[Entries provided]

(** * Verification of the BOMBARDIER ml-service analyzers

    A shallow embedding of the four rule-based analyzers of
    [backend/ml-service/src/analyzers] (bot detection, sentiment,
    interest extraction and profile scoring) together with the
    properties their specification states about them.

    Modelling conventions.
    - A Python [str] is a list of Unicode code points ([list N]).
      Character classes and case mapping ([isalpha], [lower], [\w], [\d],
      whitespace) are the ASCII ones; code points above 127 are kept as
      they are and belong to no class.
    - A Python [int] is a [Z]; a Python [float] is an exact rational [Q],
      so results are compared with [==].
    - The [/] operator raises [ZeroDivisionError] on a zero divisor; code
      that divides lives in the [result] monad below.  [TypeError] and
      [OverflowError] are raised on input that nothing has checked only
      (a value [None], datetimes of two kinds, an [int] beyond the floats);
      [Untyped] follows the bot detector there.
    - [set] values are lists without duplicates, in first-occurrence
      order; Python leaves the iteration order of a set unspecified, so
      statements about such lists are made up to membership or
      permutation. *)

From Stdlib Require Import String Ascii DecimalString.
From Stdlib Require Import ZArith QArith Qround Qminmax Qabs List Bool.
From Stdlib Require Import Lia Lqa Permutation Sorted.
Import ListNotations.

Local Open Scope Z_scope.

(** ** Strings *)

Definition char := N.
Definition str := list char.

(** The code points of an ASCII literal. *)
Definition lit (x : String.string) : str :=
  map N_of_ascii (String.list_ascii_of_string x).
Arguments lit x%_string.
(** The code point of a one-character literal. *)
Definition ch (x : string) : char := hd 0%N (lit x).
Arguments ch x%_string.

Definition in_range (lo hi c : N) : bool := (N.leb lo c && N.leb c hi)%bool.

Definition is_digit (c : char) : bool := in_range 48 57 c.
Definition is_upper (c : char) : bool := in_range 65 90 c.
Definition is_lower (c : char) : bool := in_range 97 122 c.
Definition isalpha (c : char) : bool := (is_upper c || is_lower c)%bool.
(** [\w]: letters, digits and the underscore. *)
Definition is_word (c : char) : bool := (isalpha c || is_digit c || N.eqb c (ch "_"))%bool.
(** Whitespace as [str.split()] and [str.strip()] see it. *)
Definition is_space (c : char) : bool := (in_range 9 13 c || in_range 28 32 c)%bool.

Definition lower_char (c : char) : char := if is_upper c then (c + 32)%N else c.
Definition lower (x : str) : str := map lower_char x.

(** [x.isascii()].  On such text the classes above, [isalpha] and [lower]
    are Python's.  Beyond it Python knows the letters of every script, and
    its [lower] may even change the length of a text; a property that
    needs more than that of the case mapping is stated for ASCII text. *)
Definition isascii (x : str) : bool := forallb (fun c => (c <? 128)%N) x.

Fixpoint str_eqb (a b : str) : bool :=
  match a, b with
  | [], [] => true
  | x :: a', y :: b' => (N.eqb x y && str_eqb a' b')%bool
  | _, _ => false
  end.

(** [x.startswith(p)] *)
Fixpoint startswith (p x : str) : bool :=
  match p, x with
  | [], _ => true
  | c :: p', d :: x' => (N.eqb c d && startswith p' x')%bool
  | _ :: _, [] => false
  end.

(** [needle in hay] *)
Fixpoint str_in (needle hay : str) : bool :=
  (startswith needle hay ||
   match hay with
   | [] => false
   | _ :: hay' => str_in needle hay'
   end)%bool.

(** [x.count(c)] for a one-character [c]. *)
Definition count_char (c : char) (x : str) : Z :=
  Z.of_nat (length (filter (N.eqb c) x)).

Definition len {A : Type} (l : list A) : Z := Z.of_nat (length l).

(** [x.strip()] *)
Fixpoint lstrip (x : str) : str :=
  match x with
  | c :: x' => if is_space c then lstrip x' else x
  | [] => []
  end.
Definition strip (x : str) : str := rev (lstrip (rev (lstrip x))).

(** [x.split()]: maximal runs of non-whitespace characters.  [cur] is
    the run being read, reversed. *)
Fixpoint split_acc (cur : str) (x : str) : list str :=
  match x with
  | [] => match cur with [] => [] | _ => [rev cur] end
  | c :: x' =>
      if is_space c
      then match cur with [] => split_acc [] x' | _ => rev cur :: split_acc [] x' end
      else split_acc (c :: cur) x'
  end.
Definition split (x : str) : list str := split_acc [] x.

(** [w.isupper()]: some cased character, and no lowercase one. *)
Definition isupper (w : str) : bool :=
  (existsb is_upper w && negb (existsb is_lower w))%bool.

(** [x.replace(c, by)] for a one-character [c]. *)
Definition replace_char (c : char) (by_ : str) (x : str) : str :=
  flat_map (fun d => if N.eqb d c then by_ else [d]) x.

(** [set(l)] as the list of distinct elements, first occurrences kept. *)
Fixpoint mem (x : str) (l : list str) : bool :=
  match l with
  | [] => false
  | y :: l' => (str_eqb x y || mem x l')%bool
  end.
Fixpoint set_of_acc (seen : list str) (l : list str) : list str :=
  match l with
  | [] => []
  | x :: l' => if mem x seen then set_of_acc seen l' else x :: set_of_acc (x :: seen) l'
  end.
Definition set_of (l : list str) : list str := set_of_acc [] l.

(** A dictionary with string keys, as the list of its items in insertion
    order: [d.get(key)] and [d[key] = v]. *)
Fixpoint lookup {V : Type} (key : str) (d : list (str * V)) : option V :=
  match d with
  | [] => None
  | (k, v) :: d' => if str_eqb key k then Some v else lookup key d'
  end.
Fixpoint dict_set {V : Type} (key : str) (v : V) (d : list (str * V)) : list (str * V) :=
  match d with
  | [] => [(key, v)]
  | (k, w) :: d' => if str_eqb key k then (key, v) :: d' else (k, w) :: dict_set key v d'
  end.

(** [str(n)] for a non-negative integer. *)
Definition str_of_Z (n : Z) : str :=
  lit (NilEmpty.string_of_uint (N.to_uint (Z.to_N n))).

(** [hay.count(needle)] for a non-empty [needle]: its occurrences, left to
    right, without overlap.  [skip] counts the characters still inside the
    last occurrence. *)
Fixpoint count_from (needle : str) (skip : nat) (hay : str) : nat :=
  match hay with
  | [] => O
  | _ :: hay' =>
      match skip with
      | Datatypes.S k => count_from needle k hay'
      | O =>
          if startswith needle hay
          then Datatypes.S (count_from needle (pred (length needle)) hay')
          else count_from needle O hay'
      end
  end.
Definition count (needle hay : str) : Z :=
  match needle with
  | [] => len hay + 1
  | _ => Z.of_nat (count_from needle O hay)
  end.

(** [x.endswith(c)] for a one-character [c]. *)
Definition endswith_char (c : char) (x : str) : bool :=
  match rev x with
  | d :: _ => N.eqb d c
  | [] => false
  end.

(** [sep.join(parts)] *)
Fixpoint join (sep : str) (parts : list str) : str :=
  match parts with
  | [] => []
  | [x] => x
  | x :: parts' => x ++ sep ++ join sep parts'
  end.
---
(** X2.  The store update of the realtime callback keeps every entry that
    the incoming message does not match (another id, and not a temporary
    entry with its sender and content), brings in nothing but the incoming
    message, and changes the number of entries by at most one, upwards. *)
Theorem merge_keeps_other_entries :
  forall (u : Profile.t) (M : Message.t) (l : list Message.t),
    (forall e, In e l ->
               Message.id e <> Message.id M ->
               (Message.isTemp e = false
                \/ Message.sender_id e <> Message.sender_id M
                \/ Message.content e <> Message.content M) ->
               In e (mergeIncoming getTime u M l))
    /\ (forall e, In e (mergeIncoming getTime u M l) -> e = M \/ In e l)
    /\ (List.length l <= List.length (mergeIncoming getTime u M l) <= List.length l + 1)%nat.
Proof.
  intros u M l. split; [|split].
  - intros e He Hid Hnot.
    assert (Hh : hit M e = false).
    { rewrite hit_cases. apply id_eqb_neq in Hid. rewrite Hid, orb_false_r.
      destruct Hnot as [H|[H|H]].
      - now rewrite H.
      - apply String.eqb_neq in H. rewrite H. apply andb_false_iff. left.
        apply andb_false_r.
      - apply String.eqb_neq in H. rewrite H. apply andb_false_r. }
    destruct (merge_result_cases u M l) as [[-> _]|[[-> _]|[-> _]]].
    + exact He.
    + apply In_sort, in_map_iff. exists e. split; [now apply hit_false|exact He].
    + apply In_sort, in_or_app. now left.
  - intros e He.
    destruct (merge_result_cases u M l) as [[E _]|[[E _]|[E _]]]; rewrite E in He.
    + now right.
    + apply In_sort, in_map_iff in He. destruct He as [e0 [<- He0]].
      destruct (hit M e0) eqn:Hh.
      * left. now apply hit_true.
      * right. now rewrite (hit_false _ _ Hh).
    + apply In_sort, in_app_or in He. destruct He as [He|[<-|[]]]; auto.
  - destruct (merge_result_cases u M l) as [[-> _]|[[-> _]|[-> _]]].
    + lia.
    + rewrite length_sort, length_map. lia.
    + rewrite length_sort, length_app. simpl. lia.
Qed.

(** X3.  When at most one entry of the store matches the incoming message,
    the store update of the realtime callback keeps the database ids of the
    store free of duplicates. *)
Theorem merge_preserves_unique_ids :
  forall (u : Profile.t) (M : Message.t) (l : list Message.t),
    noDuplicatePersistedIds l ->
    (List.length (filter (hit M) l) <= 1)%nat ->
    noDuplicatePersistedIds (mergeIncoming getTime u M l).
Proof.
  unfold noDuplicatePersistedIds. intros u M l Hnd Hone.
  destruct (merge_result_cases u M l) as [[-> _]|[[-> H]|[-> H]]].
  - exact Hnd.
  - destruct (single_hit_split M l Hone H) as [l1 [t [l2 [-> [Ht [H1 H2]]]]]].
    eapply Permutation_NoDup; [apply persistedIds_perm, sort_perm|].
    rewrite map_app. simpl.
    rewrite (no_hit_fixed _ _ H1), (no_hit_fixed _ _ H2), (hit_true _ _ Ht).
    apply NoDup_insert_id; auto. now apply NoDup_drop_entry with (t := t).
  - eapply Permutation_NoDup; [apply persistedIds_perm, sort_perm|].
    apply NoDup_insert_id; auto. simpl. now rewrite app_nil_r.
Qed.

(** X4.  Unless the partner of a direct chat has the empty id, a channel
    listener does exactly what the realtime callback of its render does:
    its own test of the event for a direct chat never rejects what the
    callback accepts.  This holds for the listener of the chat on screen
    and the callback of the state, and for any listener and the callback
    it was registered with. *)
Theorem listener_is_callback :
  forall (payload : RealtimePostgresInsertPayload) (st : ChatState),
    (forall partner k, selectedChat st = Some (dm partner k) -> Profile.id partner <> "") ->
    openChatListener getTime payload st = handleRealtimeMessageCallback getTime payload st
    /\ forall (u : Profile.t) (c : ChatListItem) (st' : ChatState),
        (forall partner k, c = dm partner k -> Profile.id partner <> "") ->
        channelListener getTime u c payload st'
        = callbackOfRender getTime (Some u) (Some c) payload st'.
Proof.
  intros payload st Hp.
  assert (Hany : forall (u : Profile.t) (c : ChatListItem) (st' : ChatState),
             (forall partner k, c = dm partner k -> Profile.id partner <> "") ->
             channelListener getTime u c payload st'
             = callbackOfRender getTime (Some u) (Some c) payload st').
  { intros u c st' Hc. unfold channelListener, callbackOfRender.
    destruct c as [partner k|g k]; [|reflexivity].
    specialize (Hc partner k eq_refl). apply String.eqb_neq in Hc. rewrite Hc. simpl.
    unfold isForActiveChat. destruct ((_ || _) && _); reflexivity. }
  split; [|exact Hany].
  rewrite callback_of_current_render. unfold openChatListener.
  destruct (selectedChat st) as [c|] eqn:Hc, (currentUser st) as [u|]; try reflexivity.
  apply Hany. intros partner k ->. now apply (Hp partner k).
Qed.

[What to produce]
Look over the listing. Pull out every line with the string "lookup" in it.

[Solution to this problem]
Fixpoint lookup {V : Type} (key : str) (d : list (str * V)) : option V :=
  | (k, v) :: d' => if str_eqb key k then Some v else lookup key d'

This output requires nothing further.